We also have a discussion, worthy of Newt Gingrich, of what is and therefore what is not “rational.”  I can’t think of a better example of what Foucault labeled “power-knowledge” than this particular discussion of planning.  The argument goes like this: price, a result of the market mechanism, i.e., supply vs. demand, is information one uses in order to make a rational economic calculation.  Goods are allocated socially based on the individual calculations based on price and weighing opportunity cost and shortages and surpluses are thus avoided.  Since state intervention through planning changes–Milton Friedman would say, “distorts”–price, that is to say, the information one uses to make a rational calculation, state planning cannot be, because of the distorted price, rational.  This limits the ability of people to conceive of planning as an actual possibility within the limits of the discourse we actually have in this country.

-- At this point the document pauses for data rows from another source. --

(* ===== verification/PagedAttention.v ===== *)
(** Attention over a paged cache ([include/qwenvl_paged/PagedAttention.h]): the
    reference decode step, its blocked form, and the optimised one with fused
    query groups and the online softmax.

    The arithmetic is a class: the float operations the code uses, and the element
    type [T] of the cache. [binary32] below is the instance the program runs at,
    with IEEE single precision from the Standard Library's specification and the
    library's [std::exp] a parameter. The code is modelled as built without
    AVX-512, where [kAvx] makes no difference. *)
From Stdlib Require Import Floats.SpecFloat.
From S2P Require Import Prelude.
From S2P Require Import Block.
From S2P Require Import CacheLayout.
From S2P Require Import BlockTable.
From S2P Require Import MemoryAllocator.
From S2P Require Import KVCacheManager.

(** ** Arithmetic *)

Class FloatOps (F : Type) := mkFloatOps {
  f_zero : F;
  f_one : F;
  f_neg_inf : F;
  f_add : F → F → F;
  f_sub : F → F → F;
  f_mul : F → F → F;
  f_div : F → F → F;
  f_ltb : F → F → bool;
  f_eqb : F → F → bool;
  f_exp : F → F
}.

(** [std::max]. *)
Definition f_max `{FloatOps F} (a b : F) : F := if f_ltb a b then b else a.

(** The element type: its size, the value of its bytes, the conversions. *)
Class Element (T F : Type) := mkElement {
  sizeof_T : Z;
  from_bytes : list byte → T;
  as_float : T → F;
  of_float : F → T
}.

(** IEEE single precision. *)
Definition binary32 (exp : spec_float → spec_float) : FloatOps spec_float :=
  mkFloatOps spec_float (S754_zero false) (SFone 24 128) (S754_infinity true)
    (SFadd 24 128) (SFsub 24 128) (SFmul 24 128) (SFdiv 24 128) SFltb SFeqb exp.

(** The value of a little-endian word and of the bits of a [float]. *)
Definition word_of_bytes (bytes : list byte) : Z :=
  foldr (λ b w, Z.of_N (Byte.to_N b) + 256 * w) 0 bytes.
Definition float_of_bits (w : Z) : spec_float :=
  let sign := Z.testbit w 31 in
  let exponent := Z.land (Z.shiftr w 23) 255 in
  let fraction := Z.land w 8388607 in
  if exponent =? 255 then
    if fraction =? 0 then S754_infinity sign else S754_nan
  else if exponent =? 0 then
    match fraction with
    | Z.pos m => S754_finite sign m (-149)
    | _ => S754_zero sign
    end
  else
    match fraction + 8388608 with
    | Z.pos m => S754_finite sign m (exponent - 150)
    | _ => S754_zero sign
    end.

(** [T = float]. *)
#[export] Instance Element_float : Element spec_float spec_float :=
  mkElement _ _ 4 (λ bytes, float_of_bits (word_of_bytes bytes)) (λ x, x) (λ x, x).

(** ** Parameters *)

Record PagedAttentionParams (F : Type) := mkParams {
  pa_layer : Z;
  num_query_heads : Z;
  context_len : Z;
  pa_scale : F
}.
Arguments mkParams {F}.
Arguments pa_layer {F}.
Arguments num_query_heads {F}.
Arguments context_len {F}.
Arguments pa_scale {F}.

Section Attention.
Context {B T F : Type} `{FloatOps F} `{Element T F}.
Implicit Types a : MemoryAllocator B.
Implicit Types v : CacheView B.
Implicit Types p : PagedAttentionParams F.

(** The element [dim] places after an address. *)
Definition load a (ptr dim : Z) : option T :=
  from_bytes <$> read_mem a (Some (ptr + dim * sizeof_T)) sizeof_T.

(** The two checks every variant starts with. *)
Definition accepts v (query out : option (list T)) p : bool :=
  let s := shape (view_layout v) in
  match query, out with
  | Some _, Some _ =>
    view_valid v &&
    negb (negb (sizeof_T =? bytes_per_element s) || (context_len p =? 0)
          || (num_layers s <=? pa_layer p) || (num_query_heads p =? 0)
          || negb (num_query_heads p mod num_kv_heads s =? 0))
  | _, _ => false
  end.

(** ** Vectors of one head ([detail]) *)

Definition dot_head a (query : list T) (q key head_dim : Z) : option F :=
  foldM (λ dot dim,
    x ← vec_get query (q + dim); y ← load a key dim;
    Some (f_add dot (f_mul (as_float x) (as_float y)))) f_zero (seqZ 0 head_dim).

(** [accumulator] is a range of a vector that starts at [acc]. *)
Definition axpy_head a (accumulator : list F) (acc value : Z) (weight : F) (head_dim : Z)
    : option (list F) :=
  foldM (λ l dim,
    x ← vec_get l (acc + dim); y ← load a value dim;
    vec_set l (acc + dim) (f_add x (f_mul weight (as_float y))))
    accumulator (seqZ 0 head_dim).

Definition scale_head (accumulator : list F) (acc : Z) (scale : F) (head_dim : Z)
    : option (list F) :=
  foldM (λ l dim, x ← vec_get l (acc + dim); vec_set l (acc + dim) (f_mul x scale))
    accumulator (seqZ 0 head_dim).

(** ** Two passes over the tokens of one head *)

(** The body of the first loop: the score of a token. *)
Definition score_token a (query : list T) (q head_dim : Z) (scale : F)
    (s : list F * F) (token key : Z) : option (list F * F) :=
  dot ← dot_head a query q key head_dim;
  scores ← vec_set (fst s) token (f_mul dot scale);
  Some (scores, f_max (snd s) (f_mul dot scale)).

(** The body of the second: the token's weight and its share of the result. *)
Definition weigh_token a (scores : list F) (max_score : F) (head_dim : Z)
    (s : F * list F) (token value : Z) : option (F * list F) :=
  score ← vec_get scores token;
  let weight := f_exp (f_sub score max_score) in
  accumulator ← axpy_head a (snd s) 0 value weight head_dim;
  Some (f_add (fst s) weight, accumulator).

Definition write_head (out : list T) (destination : Z) (accumulator : list F)
    (denominator : F) (head_dim : Z) : option (list T) :=
  foldM (λ o dim,
    x ← vec_get accumulator dim; vec_set o (destination + dim) (of_float (f_div x denominator)))
    out (seqZ 0 head_dim).

(** ** The reference *)

(** The positions the first loops resolve, in their order. *)
Definition resolved_positions (kv_heads context : Z) : list (Z * Z) :=
  kv_head ← seqZ 0 kv_heads; (λ token, (kv_head, token)) <$> seqZ 0 context.

Definition resolve v p (position : Z * Z) : option (Z * Z) :=
  let '(kv_head, token) := position in
  key ← slot sizeof_T v Key (pa_layer p) token kv_head;
  value ← slot sizeof_T v Value (pa_layer p) token kv_head;
  Some (key, value).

Leave off the fact that the state has always been an economic actor, and therefore no market has ever functioned without state intervention of a sort, if only as a consumer.  Leave off, too, that the social distribution of goods so described means that the rich get the most stuff and that the language used totally obscures this.  I am most concerned with the equation of economic rationality with the absence of surpluses and shortages, that is to say with efficiency, narrowly defined.  Marcuse critiqued this in One-Dimensional Man:

We are again confronted with one of the most vexing aspects of advanced  industrial civilization: the rational character of its irrationality. Its productivity and efficiency, its capacity to increase and spread comforts, to turn waste into need, and destruction into construction, the extent to which this civilization transforms the object world into an extension of man’s mind and body makes the very notion of alienation questionable. The people recognize themselves in their commodities; they find their soul in their automobile, hi-fi set, split-level home, kitchen equipment. The very mechanism which ties the individual to his society has changed, and social control is anchored in the new needs which it has produced.

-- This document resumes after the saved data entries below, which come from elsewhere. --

(* ===== verification/AttentionProps.v ===== *)
(** What attention computes: the reference decode step is the attention of the
    vectors the sequence stores, and the blocked one is the same function. *)
From S2P Require Import Prelude.
From S2P Require Import Block.
From S2P Require Import CacheLayout.
From S2P Require Import SwapBackend.
From S2P Require Import BlockTable.
From S2P Require Import MemoryAllocator.
From S2P Require Import AllocatorSpec.
From S2P Require Import AllocatorProps.
From S2P Require Import KVCacheManager.
From S2P Require Import CacheAccounting.
From S2P Require Import AllocatorMoves.
From S2P Require Import CacheInvariant.
From S2P Require Import CacheLemmas.
From S2P Require Import CacheViews.
From S2P Require Import PagedAttention.
From S2P Require Import AttentionLoops.
From S2P Require Import AttentionCache.
From S2P Require Import AttentionGroups.

(** ** One head *)

Section Heads.
Context {B T F : Type} `{FloatOps F} `{Element T F}.
Implicit Types a : MemoryAllocator B.

(** The two passes and the write, over the tokens in order. *)
Definition flat_head a (query : list T) (q hd : Z) (scale : F) (ctx : Z) (key value : Z → Z)
    (s : list F * list T) : option (list F * list T) :=
  '(ss, m) ← foldM (scored a query q hd scale key) (fst s, f_neg_inf) (seqZ 0 ctx);
  '(d, acc) ← foldM (weighed a ss m hd value) (f_zero, replicate (Z.to_nat hd) f_zero) (seqZ 0 ctx);
  out ← write_head (snd s) q acc d hd;
  Some (ss, out).

Lemma at_index_slice (query : list T) (off n : nat) :
  (off + n <= length query)%nat →
  at_index query (Z.of_nat off) (slice off n query) ∧ length (slice off n query) = n.
Proof.
  intros Hle. unfold slice. split.
  - intros i x Hx. rewrite <-Nat2Z.inj_add, vec_get_nat.
    apply lookup_take_Some in Hx as [Hx _]. by rewrite lookup_drop in Hx.
  - rewrite length_take, length_drop. lia.
Qed.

It could be for example perfectly rational to plan in such  a way that a society is certain that there will be a surplus of food  available, accept the inefficiency of producing food that isn’t needed in exchange for not having hungry people.  We don’t do that here in the United States, but our agriculture is very efficient, as is our market mechanism, taken by itself, ruthlessly so, like Monty Python’s Spanish Inquisition.

The problem is a fundamental contradiction of capitalist decision making, which one might think of if one wants to avoid an explicitly Marxian analysis, as the difference between microconomics and macroeconomics.  To look at my own life: I hate driving, but I love biking and I love public transit, especially trains but also buses.  Public transit systems take all kinds of guff in the press because they don’t generally make money.  The state needs to allocate resources to fund them.  So, public transit is inefficient and therefore “irrational,” because what sense in there in keeping afloat an economic enterprise that constantly loses money?  If one adopts capitalist logic, in which the end of economy must be profit, this is irrational.  If one looks macroeconomically, though, it makes a lot of sense, bearing in mind the material limits of the viability of internal combustion engine transportation in the long-term–in 2011 I might say “near medium-term”–to have an alternative system in place so that the economy as a whole can allocate resources to greater profit in other sectors.  So, too with health care.

China, institutionally, has in its planning mechanism a real check on the narrow interests of capitalists.  Returning to the Al Jazeera article, one might become someone jealous and wish to be Chinese.

Instead, under the new Plan, China will adopt a more labor-intensive  services model. It will, one hopes, provide a detailed blueprint for the  development of large-scale transactions-intensive industries such as  wholesale and retail trade, domestic transport and supply-chain  logistics, health care, and leisure and hospitality.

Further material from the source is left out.